Un seul être avait répondu favorablement aux trois divinités. Dans sa modeste demeure, le juste Virda les avait accueillies et avait écouté leurs recommandations. Il fallait partir. Ce n’était qu’une question d’heures ; Cihuat allait flamber et ceux qui restaient n’en réchapperaient pas. La discussion avait duré une bonne partie de la nuit, la femme de Virda ouvrant des yeux ébahis et ses enfants timides aidant à servir la soupe clairette. La famille avait rassemblé ses quelques effets. Les enfants les plus jeunes pleuraient doucement. Ils devaient commencer une longue marche derrière leurs parents, précédés des déesses, chaussés de méchantes savates. La route serait ardue.

 

Déjà, le firmament s’assombrissait et le tonnerre grondait. Il faisait comme un écho aux éclats de rire gras des hommes qui poursuivaient les femmes, aux cris des malheureux, aux chopes qui s’entrechoquaient dans les gargotes au sol boueux.

 

            « Marchez, et ne vous retournez sous aucun prétexte », avaient spécifié les déesses dans leur fuite, resserrant leurs sarraus rapiécés sous les bourrasques brûlantes de la tempête naissante.

 

            La famille de Virda n’avait pas les moyens de posséder un phénix. Il en avait bien eu un, à une époque, un petit avorton chétif qu’il avait recueilli sur un tas d’ordures au fond d’un coupe-gorge, l’avait élevé tant bien que mal, mais on le lui avait dérobé. Ces pauvres justes qui s’évadaient n’avaient donc que leurs maigres jambes pour échapper au carnage. Il fallait gagner l’Est, s’éloigner le plus possible du cataclysme, car le brasier qui s’ensuivrait dégagerait une chaleur telle que l’on pourrait en mourir, même à une lieue.

 

            Enfin, un craquement atroce se fit entendre. Tous les habitants de Cihuat s’arrêtèrent dans ce qu’ils étaient en train de faire. L’assassin suspendit son geste, la fille de joie se couvrit de son drap malpropre, l’enfant malade descendit de sa balançoire de fortune.
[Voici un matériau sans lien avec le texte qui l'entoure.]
(** * Special commands of gonb (internal/specialcmd/specialcmd.go)

    A shallow embedding of the command preprocessor of the gonb kernel:
    [splitCmd], [joinLine], [parseCmdBody], [execInternal], [execWriteFile],
    [execShell] and [Parse].

    Go strings are byte strings: they are modelled as [list ascii] (an
    [ascii] is one 8-bit byte), indexed as Go indexes them. Go's runtime
    panics (out-of-range index, failed type assertion) are modelled as an
    explicit [Panic] outcome. *)

From Stdlib Require Import Ascii String DecimalString.
From stdpp Require Import base list gmap strings.

(** ** Bytes and Go strings *)

Abbreviation gstr := (list ascii).

(** Go string literal. *)
Definition s2l (s : string) : gstr := list_ascii_of_string s.

Definition byte_eqb (a b : ascii) : bool := Ascii.eqb a b.

Definition c_space : ascii := " ".
Definition c_tab : ascii := ascii_of_nat 9.
Definition c_nl : ascii := ascii_of_nat 10.
Definition c_quote : ascii := ascii_of_nat 34.
Definition c_backslash : ascii := "\".
Definition c_percent : ascii := "%".
Definition c_bang : ascii := "!".
Definition c_star : ascii := "*".
Definition c_eq : ascii := "=".
Definition c_nul : ascii := ascii_of_nat 0.

(** [fmt.Sprintf("%s%c", part, c)] with [c] a byte: [%c] prints the Unicode
    code point [rune(c)], i.e. the byte itself below 0x80 and the two-byte
    UTF-8 encoding of U+0080..U+00FF otherwise. *)
Definition sprintf_c (c : ascii) : gstr :=
  let n := N_of_ascii c in
  if (n <? 128)%N then [c]
  else [ascii_of_N (N.lor 192 (N.shiftr n 6)); ascii_of_N (N.lor 128 (N.land n 63))].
Le ciel semblait brisé par des éclairs si éblouissants qu’ils brûlèrent les yeux trop impudents qui s’étaient déjà levés ; la cécité suivit ainsi l’aveuglement. Mais ces premiers hurlements furent aussitôt couverts. Un orage de feu s’écrasa sur la ville. Les flammes tombaient en avalanche ardente sur les hommes, les bâtiments, les temples depuis longtemps déserts. Les habitants, courant de toute part, cherchant inutilement un abri, tombaient les uns sur les autres et disparaissaient dans les flammes immenses sans comprendre ce déferlement de violence. Des gerbes d’étincelles chutaient comme des pierres sur ces victimes du stupre et du larcin. L’incendie se propageait comme une lave déchaînée. Des nuages écarlates vomissaient une fournaise tonitruante dont les volutes fougueuses consumèrent en un rien de temps la cité vénéneuse.

 

            Accélérant le pas, les trois déesses esquissaient un demi-sourire énigmatique, entre vengeance repue et fierté du travail bien fait. Virda tenait par la main deux de ses enfants et courait presque sur la montagne abrupte. Dans la nuit sans étoiles, l’odeur âcre de la fumée lui donnait mal à la tête. Il n’osait pas parler ; il n’y avait de toute façon rien à dire, il fallait seulement suivre ces guides étranges. Un sentiment de soulagement l’aidait à ne pas flancher. Toutes ces années, il ne s’était donc pas trompé. Il avait eu raison de garder la foi dans cette vie de dur labeur, de rester honnête, de ne pas céder à la corruption.

 

            Epuisé, perdu dans ses réflexions, tâchant d’éviter que ses enfants ne trébuchent dans l’herbe rare, il n’avait plus prêté attention à son épouse depuis un moment. Encore une fois, les déesses s’y attendaient. Elles guettaient même ce moment d’égarement, cette curiosité malsaine qu’elles devaient châtier chez la mortelle.

 

            Et cela arriva. La femme de Virda ne put réprimer son envie. Toutes ces années à craindre l’irruption de ces barbares dans son taudis, à soigner sans argent les scrofules de ses filles, et elle aurait dû se refuser le plaisir d’observer ses ennemis calcinés ?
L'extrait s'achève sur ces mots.